▸ Work item: Beginning at the first line of the data, print each line exactly, stopping after the line that contains "byte, protobuf bytes, and".
━━━
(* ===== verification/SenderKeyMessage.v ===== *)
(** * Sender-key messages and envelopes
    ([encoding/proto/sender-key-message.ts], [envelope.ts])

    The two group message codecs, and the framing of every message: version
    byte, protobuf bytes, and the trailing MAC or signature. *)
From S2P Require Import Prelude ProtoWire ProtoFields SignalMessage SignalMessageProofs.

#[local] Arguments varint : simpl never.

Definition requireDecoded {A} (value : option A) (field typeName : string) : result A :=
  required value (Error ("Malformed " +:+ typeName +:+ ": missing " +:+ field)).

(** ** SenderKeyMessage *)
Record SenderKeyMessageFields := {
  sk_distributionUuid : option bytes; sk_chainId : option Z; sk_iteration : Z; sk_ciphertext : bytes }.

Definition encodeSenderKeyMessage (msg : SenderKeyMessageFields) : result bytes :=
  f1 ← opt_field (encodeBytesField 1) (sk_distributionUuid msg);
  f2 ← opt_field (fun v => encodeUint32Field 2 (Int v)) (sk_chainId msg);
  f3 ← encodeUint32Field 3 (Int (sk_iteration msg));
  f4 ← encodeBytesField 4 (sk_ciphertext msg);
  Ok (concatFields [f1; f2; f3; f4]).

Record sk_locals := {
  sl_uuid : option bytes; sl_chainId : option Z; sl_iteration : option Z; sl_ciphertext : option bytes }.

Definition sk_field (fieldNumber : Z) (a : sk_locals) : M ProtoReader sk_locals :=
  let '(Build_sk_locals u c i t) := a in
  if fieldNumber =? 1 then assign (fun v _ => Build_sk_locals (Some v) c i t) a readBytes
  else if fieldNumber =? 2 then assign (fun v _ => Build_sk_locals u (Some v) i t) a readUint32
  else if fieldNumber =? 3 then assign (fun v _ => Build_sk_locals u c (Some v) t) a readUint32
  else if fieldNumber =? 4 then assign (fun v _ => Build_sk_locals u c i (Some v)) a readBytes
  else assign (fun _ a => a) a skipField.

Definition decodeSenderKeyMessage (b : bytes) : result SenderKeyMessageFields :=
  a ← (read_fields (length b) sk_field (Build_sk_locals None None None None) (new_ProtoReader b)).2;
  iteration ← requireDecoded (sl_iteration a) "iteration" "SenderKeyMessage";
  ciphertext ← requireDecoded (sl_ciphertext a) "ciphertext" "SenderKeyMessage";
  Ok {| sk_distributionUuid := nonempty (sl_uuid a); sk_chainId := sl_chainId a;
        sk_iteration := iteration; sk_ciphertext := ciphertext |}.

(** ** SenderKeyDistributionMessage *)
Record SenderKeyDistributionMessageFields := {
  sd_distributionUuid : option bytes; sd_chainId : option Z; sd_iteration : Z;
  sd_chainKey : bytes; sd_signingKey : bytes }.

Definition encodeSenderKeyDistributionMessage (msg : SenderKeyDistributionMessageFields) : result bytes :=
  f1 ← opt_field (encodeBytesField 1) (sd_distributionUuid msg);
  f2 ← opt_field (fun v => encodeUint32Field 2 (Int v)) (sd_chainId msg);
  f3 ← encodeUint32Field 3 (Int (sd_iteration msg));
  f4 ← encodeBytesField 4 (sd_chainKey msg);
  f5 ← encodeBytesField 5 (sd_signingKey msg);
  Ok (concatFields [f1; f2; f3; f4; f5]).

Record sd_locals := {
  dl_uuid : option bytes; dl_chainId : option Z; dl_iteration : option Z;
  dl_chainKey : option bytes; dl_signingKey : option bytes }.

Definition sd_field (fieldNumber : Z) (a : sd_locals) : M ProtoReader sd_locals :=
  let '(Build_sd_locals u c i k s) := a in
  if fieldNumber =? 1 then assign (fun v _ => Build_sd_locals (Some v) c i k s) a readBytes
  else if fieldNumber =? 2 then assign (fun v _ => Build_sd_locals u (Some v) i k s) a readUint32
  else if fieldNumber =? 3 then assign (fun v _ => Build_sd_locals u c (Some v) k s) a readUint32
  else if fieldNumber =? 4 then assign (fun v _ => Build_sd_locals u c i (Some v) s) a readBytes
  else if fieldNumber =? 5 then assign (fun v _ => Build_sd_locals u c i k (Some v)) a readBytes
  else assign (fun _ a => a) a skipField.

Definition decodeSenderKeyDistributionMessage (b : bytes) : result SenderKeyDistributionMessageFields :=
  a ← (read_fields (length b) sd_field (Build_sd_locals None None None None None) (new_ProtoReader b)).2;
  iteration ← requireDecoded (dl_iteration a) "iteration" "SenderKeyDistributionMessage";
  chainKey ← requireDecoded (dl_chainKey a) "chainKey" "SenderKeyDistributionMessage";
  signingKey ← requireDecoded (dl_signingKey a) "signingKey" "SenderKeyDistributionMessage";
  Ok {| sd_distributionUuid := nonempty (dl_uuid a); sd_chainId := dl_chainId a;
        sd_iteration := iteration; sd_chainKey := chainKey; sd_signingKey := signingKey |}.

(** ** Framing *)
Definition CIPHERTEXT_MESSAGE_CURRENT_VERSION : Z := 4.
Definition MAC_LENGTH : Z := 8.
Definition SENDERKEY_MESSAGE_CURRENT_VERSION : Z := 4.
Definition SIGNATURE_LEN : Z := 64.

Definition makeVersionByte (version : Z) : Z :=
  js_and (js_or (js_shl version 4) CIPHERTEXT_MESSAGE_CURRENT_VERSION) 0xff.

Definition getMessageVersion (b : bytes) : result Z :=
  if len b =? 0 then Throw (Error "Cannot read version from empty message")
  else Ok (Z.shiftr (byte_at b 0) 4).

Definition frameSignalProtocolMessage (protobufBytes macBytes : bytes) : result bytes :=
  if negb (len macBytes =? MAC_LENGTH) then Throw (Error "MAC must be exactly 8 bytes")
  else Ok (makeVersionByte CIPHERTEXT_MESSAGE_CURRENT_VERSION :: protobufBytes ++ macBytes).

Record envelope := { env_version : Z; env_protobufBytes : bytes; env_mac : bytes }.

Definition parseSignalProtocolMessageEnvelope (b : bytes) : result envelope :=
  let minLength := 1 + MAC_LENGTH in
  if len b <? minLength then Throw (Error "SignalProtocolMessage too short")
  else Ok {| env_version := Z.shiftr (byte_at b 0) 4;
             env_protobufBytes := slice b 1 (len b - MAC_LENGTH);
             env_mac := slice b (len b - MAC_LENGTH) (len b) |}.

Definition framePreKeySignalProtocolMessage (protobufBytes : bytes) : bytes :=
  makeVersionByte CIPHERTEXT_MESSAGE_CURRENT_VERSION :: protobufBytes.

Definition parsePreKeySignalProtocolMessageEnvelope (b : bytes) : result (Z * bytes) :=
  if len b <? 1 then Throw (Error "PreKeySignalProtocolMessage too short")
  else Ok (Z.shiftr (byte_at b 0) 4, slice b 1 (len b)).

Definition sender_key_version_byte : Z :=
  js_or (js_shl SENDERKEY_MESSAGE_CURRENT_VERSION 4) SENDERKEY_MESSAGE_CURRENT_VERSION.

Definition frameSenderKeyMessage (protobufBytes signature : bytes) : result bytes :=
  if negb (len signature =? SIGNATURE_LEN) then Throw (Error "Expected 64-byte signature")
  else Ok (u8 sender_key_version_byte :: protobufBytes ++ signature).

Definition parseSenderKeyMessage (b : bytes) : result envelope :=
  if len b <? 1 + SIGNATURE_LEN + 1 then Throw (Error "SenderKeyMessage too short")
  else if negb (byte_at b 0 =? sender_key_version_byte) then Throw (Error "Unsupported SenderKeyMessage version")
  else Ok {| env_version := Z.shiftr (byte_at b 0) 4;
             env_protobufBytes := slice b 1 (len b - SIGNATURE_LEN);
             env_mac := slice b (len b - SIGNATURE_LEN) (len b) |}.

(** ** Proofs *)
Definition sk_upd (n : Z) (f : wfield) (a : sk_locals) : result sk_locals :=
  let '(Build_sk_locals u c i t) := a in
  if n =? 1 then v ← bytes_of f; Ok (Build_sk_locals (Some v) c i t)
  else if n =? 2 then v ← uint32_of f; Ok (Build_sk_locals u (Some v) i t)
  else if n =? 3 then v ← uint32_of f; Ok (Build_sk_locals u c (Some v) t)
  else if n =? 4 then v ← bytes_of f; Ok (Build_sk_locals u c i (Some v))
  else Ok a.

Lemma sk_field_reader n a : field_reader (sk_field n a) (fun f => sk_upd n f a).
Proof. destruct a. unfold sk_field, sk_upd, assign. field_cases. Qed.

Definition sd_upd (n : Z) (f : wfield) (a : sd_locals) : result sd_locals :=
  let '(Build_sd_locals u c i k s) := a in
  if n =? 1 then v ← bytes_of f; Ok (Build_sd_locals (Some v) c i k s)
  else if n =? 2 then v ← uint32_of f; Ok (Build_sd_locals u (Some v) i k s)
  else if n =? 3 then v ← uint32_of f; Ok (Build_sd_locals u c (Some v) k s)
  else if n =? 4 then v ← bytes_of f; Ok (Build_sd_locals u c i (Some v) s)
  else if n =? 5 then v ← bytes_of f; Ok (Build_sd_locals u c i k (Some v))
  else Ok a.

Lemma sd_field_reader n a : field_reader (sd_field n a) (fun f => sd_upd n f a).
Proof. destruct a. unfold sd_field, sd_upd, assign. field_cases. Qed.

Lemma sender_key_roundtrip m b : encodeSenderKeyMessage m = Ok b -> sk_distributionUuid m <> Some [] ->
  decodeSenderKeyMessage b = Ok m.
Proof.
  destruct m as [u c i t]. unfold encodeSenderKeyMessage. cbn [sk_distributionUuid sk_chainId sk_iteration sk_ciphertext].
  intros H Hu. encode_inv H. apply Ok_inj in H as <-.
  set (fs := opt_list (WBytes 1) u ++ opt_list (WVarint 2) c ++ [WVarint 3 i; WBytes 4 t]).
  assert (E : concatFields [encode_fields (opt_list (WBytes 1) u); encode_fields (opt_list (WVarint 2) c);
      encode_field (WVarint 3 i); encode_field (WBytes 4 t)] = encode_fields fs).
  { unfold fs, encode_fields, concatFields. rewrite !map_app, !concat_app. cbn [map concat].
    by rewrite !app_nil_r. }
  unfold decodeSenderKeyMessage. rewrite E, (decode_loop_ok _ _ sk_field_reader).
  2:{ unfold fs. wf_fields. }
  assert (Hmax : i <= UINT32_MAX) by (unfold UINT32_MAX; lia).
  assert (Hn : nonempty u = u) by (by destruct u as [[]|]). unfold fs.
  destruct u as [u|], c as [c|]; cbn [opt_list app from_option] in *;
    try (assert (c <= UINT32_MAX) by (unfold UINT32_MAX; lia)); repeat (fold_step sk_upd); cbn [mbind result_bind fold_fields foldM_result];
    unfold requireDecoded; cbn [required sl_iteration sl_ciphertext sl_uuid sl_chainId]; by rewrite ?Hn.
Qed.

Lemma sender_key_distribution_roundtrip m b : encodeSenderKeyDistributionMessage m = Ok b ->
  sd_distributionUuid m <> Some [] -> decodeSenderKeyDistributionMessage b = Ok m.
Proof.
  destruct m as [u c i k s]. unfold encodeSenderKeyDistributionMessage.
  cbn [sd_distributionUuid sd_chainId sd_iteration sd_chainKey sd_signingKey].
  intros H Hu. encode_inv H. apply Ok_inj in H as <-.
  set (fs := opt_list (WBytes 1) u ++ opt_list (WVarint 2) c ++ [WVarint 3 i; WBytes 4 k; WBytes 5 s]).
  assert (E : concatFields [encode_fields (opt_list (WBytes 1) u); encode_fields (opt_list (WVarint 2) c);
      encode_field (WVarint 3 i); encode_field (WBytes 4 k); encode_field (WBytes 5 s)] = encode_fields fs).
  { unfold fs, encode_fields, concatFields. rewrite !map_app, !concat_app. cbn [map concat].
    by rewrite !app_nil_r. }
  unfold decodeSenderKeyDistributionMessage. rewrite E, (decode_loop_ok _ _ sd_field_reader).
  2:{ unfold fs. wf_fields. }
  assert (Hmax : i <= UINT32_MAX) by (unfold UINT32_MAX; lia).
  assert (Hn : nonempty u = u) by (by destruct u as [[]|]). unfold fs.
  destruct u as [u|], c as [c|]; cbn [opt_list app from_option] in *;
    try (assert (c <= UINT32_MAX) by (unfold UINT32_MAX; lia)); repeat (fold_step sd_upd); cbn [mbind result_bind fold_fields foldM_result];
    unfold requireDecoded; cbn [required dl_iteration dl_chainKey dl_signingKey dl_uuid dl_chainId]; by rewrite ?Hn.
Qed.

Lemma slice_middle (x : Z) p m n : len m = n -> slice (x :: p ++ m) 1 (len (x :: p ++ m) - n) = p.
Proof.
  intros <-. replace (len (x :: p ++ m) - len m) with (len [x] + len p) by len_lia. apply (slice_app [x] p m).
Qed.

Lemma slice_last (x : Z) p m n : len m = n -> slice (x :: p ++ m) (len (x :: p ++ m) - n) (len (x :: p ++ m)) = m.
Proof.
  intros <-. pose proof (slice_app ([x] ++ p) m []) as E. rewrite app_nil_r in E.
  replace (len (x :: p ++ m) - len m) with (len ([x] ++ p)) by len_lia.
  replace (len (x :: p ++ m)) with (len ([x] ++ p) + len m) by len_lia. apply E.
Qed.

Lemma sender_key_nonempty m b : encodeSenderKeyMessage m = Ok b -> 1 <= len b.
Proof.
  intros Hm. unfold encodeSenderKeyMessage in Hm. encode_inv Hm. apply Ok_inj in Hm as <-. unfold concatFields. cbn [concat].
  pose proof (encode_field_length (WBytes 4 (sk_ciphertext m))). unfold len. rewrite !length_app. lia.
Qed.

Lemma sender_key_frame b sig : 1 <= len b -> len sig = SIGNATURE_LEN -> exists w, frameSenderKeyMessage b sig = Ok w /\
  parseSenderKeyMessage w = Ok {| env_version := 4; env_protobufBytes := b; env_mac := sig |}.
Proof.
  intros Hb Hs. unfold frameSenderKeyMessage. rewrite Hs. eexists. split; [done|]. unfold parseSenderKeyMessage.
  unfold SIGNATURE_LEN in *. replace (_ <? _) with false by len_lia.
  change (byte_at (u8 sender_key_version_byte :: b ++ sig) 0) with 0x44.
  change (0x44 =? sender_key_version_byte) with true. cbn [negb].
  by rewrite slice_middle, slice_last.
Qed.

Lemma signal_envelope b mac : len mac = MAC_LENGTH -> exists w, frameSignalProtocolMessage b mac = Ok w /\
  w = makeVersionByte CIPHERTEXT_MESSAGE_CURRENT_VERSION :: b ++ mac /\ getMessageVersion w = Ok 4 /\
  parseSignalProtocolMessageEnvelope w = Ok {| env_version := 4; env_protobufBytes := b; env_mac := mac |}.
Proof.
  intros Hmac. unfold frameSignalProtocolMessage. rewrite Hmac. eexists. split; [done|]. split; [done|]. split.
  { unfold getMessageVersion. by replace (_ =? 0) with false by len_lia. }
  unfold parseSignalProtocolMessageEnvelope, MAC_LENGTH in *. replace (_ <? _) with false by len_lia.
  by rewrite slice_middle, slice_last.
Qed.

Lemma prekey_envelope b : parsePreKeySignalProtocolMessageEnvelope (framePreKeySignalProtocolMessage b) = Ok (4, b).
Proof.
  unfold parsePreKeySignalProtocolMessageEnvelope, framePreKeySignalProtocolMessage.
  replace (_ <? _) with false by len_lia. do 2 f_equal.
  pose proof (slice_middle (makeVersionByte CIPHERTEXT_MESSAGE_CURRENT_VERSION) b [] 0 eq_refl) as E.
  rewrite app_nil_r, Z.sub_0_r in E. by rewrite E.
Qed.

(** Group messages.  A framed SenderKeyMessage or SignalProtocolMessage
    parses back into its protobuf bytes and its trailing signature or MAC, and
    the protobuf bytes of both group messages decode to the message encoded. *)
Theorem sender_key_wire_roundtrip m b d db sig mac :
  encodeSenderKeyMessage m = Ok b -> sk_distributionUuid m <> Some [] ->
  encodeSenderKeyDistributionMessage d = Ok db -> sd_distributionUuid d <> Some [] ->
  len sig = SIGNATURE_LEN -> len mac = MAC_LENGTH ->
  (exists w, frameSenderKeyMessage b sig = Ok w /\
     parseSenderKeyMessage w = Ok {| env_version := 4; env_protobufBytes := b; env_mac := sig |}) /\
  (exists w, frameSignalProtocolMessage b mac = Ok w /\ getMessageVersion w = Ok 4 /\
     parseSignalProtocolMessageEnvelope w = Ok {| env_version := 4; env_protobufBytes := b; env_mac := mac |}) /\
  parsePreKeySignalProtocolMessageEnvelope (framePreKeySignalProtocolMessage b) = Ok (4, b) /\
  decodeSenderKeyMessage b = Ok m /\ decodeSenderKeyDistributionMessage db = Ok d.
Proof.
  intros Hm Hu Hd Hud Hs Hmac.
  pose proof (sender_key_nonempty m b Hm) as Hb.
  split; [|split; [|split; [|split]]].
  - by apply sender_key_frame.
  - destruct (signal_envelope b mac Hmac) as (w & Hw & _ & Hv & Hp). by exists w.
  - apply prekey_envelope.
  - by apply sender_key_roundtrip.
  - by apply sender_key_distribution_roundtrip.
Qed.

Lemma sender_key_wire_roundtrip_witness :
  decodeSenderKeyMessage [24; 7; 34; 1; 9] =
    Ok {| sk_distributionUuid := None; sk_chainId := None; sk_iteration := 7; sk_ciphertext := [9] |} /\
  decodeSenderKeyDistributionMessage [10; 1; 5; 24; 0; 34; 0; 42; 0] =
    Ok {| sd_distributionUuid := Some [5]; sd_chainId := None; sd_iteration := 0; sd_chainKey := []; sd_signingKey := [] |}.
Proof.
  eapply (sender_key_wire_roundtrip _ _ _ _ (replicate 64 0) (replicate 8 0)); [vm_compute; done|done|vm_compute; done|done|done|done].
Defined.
━━━
▸ Written answer:
(* ===== verification/SenderKeyMessage.v ===== *)
(** * Sender-key messages and envelopes
    ([encoding/proto/sender-key-message.ts], [envelope.ts])

    The two group message codecs, and the framing of every message: version
    byte, protobuf bytes, and the trailing MAC or signature. *)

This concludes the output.